··· RECORDS PROVIDED ···

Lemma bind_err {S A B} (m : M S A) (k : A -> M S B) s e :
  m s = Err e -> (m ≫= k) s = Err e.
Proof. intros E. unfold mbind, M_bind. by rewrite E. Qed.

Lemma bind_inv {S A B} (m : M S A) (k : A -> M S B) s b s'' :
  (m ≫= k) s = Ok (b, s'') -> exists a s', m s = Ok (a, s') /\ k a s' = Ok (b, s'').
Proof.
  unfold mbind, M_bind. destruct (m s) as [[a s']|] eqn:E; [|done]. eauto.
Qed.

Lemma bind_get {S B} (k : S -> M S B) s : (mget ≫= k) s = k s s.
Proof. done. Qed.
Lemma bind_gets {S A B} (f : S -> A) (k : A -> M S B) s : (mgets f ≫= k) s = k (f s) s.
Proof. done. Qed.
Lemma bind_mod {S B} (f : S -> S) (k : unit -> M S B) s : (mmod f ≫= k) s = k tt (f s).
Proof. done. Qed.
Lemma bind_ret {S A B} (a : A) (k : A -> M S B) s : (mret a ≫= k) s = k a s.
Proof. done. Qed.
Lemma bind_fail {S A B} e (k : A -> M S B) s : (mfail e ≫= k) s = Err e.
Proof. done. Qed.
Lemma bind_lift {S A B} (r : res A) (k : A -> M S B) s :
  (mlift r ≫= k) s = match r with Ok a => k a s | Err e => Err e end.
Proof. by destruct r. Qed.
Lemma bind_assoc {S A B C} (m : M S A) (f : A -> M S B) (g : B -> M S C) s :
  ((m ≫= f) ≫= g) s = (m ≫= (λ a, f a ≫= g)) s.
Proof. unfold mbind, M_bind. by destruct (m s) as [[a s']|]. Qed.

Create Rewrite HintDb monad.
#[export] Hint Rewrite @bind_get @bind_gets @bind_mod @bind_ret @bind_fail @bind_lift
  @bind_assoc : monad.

···

# [TASK STATEMENT]
All the entries are to be reproduced verbatim.

# [WRITTEN ANSWER]
Lemma bind_err {S A B} (m : M S A) (k : A -> M S B) s e :
  m s = Err e -> (m ≫= k) s = Err e.
Proof. intros E. unfold mbind, M_bind. by rewrite E. Qed.

Lemma bind_inv {S A B} (m : M S A) (k : A -> M S B) s b s'' :
  (m ≫= k) s = Ok (b, s'') -> exists a s', m s = Ok (a, s') /\ k a s' = Ok (b, s'').
Proof.
  unfold mbind, M_bind. destruct (m s) as [[a s']|] eqn:E; [|done]. eauto.
Qed.

Lemma bind_get {S B} (k : S -> M S B) s : (mget ≫= k) s = k s s.
Proof. done. Qed.
Lemma bind_gets {S A B} (f : S -> A) (k : A -> M S B) s : (mgets f ≫= k) s = k (f s) s.
Proof. done. Qed.
Lemma bind_mod {S B} (f : S -> S) (k : unit -> M S B) s : (mmod f ≫= k) s = k tt (f s).
Proof. done. Qed.
Lemma bind_ret {S A B} (a : A) (k : A -> M S B) s : (mret a ≫= k) s = k a s.
Proof. done. Qed.
Lemma bind_fail {S A B} e (k : A -> M S B) s : (mfail e ≫= k) s = Err e.
Proof. done. Qed.
Lemma bind_lift {S A B} (r : res A) (k : A -> M S B) s :
  (mlift r ≫= k) s = match r with Ok a => k a s | Err e => Err e end.
Proof. by destruct r. Qed.
Lemma bind_assoc {S A B C} (m : M S A) (f : A -> M S B) (g : B -> M S C) s :
  ((m ≫= f) ≫= g) s = (m ≫= (λ a, f a ≫= g)) s.
Proof. unfold mbind, M_bind. by destruct (m s) as [[a s']|]. Qed.

Create Rewrite HintDb monad.
#[export] Hint Rewrite @bind_get @bind_gets @bind_mod @bind_ret @bind_fail @bind_lift
  @bind_assoc : monad.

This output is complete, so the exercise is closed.